In Monday’s Globe, a review of the Simon & Garfunkel concert appeared, meaning the reviewer J.D. Considine had to write and file the review Sunday night, before 11pm or so. (There is a great scene in the documentary Don’t Look Back of a reporter in a phone booth dictating a Bob Dylan concert review to his editor, including punctuation.) Given that even in the best of situations, fact-checking at newspapers is lean, a late-night addition only increases the chances for error. Considine reported that:

In that sense, the best part of this reunion isn't hearing the two reanimate such hits as Bridge Over Troubled Water, Mrs. Robinson or The 57th Street Bridge Song (Feelin' Groovy)…

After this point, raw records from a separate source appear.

Lemma take_first_ok others : ∀ l, items_of (l :: others) = items_of [(take_first l others).1] ++ (take_first l others).2 ∧
  ((take_first l others).1 = [] → (take_first l others).2 = []).
Proof.
  unfold items_of. induction others as [|o others IH]; intros l; simpl; [by rewrite app_nil_r|].
  destruct o as [|i o].
  - destruct (IH l) as [E Hn]. split; [|done]. rewrite <- E. by rewrite !filter_cons, (decide_False (P := [] ≠ [])) by tauto.
  - destruct l as [|j l].
    + destruct (IH (i :: o)) as [E Hn]. split; [|done]. rewrite filter_cons, decide_False by tauto. exact E.
    + destruct (IH (j :: l)) as [E Hn]. destruct (take_first (j :: l) others) as [l' rest] eqn:Et. simpl in *.
      assert (l' = j :: l) as -> by (clear -Et; revert l' rest Et; induction others as [|[|? ?] ? IH]; simpl; intros; [congruence|by eapply IH|];
        destruct (take_first (j :: l) others) as [? ?] eqn:E2; injection Et as <- <-; by eapply IH).
      split; [|done]. rewrite !filter_cons in *. rewrite !decide_True in * by done. simpl in *. injection E as ->. done.
Qed.

Lemma Forall2_items ls kss : Forall2 attr_list ls kss → ∃ kss', Forall2 attr_list (items_of ls) kss' ∧ ∀ k, total k kss' = total k kss.
Proof.
  unfold total. generalize (@None (RepItem U)) as o. intros o Hall.
  assert (∃ kss', Forall2 attr_list (items_of ls) kss' ∧ ∀ k o, fold_left (λ o ks, add_entry o k ks) kss' o = fold_left (λ o ks, add_entry o k ks) kss o)
    as (kss' & H1 & H2); [|by exists kss'].
  induction Hall as [|l ks ls kss Hl _ (kss' & Hf & He)]; [by exists []|]. unfold items_of. destruct (decide (l ≠ [])) as [Hne|He'].
  - rewrite filter_cons_True by done. exists (ks :: kss'). split; [by constructor|]. intros k o'. simpl. by rewrite He.
  - rewrite filter_cons_False by done. exists kss'. split; [done|]. intros k o'. rewrite He. destruct l; [|by destruct He']. destruct Hl as [Hks _]. injection Hks as <-. done.
Qed.

(** ** The result *)

Lemma text_cons_ok {V} (e : U * V) m : mok (e :: m) → mok m ∧ om_get text_lt e.1 m = None.
Proof.
  intros [Hk Hs]. inversion_clear Hs as [|?? Hs' He]. split; [split; [by apply Forall_true|done]|].
  apply (om_get_above text_lt (λ _, True)); [done|]. eapply Forall_impl; [exact He|]. done.
Qed.

Lemma text_elem {V} (m : list (U * V)) x v : mok m → (x, v) ∈ m ↔ om_get text_lt x m = Some v.
Proof.
  induction m as [|[y w] m IH]; intros Hm; simpl; [split; [by intros ?%elem_of_nil|done]|].
  apply text_cons_ok in Hm as [Hm Hn]. specialize (IH Hm). rewrite same_text. simpl in Hn. rewrite elem_of_cons, IH.
  case_bool_decide as E; [subst y; rewrite Hn; naive_solver|naive_solver].
Qed.

Lemma text_keys_NoDup {V} (m : list (U * V)) : mok m → NoDup (map fst m).
Proof.
  induction m as [|[y w] m IH]; intros Hm; simpl; [constructor|]. apply text_cons_ok in Hm as [Hm Hn]. constructor; [|by apply IH].
  intros ([x v] & E & Hin)%list_elem_of_fmap. simpl in *. subst y. apply text_elem in Hin; [congruence|done].
Qed.

(** The scores are not negative. *)
Definition scores_ok (m : MergeMaps (U := U)) : Prop := ∀ k it, look m k = Some it → d_num (item_score it).

Definition by_score (values : NameItemMap (U := U)) : list (double * RepItem U) :=
  fold_left (λ l v, mm_insert (item_score v.2) v.2 l) values [].

Lemma by_score_ok values : Forall (λ v, d_num (item_score v.2)) values →
  by_score values ≡ₚ map (λ v : U * RepItem U, (item_score v.2, v.2)) values ∧ sorted_by (λ a b : double * RepItem U, d_lt a.1 b.1) (by_score values).
Proof.
  intros Hn. unfold by_score. induction values as [|v values IH] using rev_ind; [split; [done|constructor]|].
  apply Forall_app in Hn as [Hn Hv]. destruct (IH Hn) as [Hp Hs]. rewrite fold_left_app, map_app. simpl. split.
  - rewrite mm_insert_perm, Hp. apply Permutation_cons_append.
  - apply mm_insert_sorted; [by inversion Hv| |done]. rewrite Hp. apply Forall_map. eapply Forall_impl; [exact Hn|]. done.
Qed.

Definition part_items (p : RepItem U * list (RepItem U)) : list (RepItem U) := p.1 :: p.2.

(** A name with its values; [item] gives the items of the keys. *)
Record part_ok (item : Key U → option (RepItem U)) (p : RepItem U * list (RepItem U)) : Prop := {
  po_name : item (text p.1, None) = Some p.1;
  po_values : ∀ v, v ∈ p.2 ↔ item (text p.1, Some (text v)) = Some v;
  po_NoDup : NoDup (map text p.2);
  po_sorted : StronglySorted (λ a b, d_lt (item_score a) (item_score b) = false) p.2 }.

Lemma name_with_values_ok m it : maps_ok m → scores_ok m → look m (text it, None) = Some it →
  ∃ vs, name_with_values m (text it) = Some (it :: vs) ∧ part_ok (look m) (it, vs).
Proof.
  intros [_ _ Hv Ht _ Hb] Hsc Hit. unfold name_with_values. unfold look in Hit. simpl in Hit. rewrite Hit. cbn [mbind option_bind].
  destruct (proj1 (Hb (text it))) as [values Evals]; [by exists it|]. rewrite Evals. cbn [mbind option_bind].
  assert (values_of m (text it) = values) as Ev by by unfold values_of; rewrite Evals.
  specialize (Hv (text it)). rewrite Ev in Hv.
  assert (∀ x v, (x, v) ∈ values ↔ look m (text it, Some x) = Some v) as Hin.
  { intros x v. rewrite text_elem by done. unfold look. simpl. by rewrite Ev. }
  assert (∀ e, e ∈ values → text e.2 = e.1) as Htext.
  { intros [x v] He. apply Hin in He. by apply (Ht (text it, Some x)). }
  destruct (by_score_ok values) as [Hp Hs]. { apply Forall_forall. intros [x v] He. apply Hin in He. by apply (Hsc _ _ He). }
  fold (by_score values). exists (rev (map snd (by_score values))). split; [done|].
  assert (rev (map snd (by_score values)) ≡ₚ map snd values) as Hperm.
  { rewrite <- Permutation_rev, Hp, map_map. done. }
  split; simpl.
  - done.
  - intros v. rewrite Hperm, list_elem_of_fmap. split.
    + intros ([x w] & -> & He). simpl. pose proof (Htext _ He) as E. simpl in E. rewrite E. by apply Hin.
    + intros Hl. exists (text v, v). split; [done|]. by apply Hin.
  - rewrite Hperm, map_map. rewrite (map_ext_in _ fst); [by apply text_keys_NoDup|]. intros e He. apply Htext. by apply list_elem_of_In.
  - rewrite <- map_rev. apply (StronglySorted_map snd (λ a b : double * RepItem U, d_lt a.1 b.1 = false)).
    + by apply (StronglySorted_rev (λ a b : double * RepItem U, d_lt b.1 a.1 = false)).
    + assert (∀ e, e ∈ rev (by_score values) → e.1 = item_score e.2) as Hfst.
      { intros e. rewrite elem_of_rev, Hp, list_elem_of_fmap. by intros (w & -> & _). }
      intros a b Ha Hb'. by rewrite !Hfst by done.
Qed.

It is the 59th Street Bridge Song.

On the other hand, hearing the magic these two can conjure from just their voices and a single acoustic guitar — as on Kathy's Tune and an unexpected Leaves Turn to Brown…

Actually, the tune titles are Leaves that Are Green and Kathy's Song.

Despite the time pressures, Considine did get a number of things correct:

Mr. Garfunkel's tone may have been intact, but he had to fight for a few of those high notes, and Mr. Simon's vocals were sometimes overly stylized.

More annoying, the duo seemed uncomfortable with the general brevity of their back catalog, and padded out a number of tunes with slick, soft-jazz noodling (provided by the ace backing band, not S&G themselves, thankfully).

Considine also mentioned how great it was to hear "Mr. Garfunkel add his voice to a few tunes from Mr. Simon's solo career."

Considine also offered an incorrect opinion:

To the press, Simon and Garfunkel have been cagey about whether or not this reunion tour will be followed by a return to the studio. Given the razzle-dazzle clutter of some of the tour arrangements — a theremin solo in The Boxer? — it may be better if things ended here.

The theremin solo was cool. End of discussion.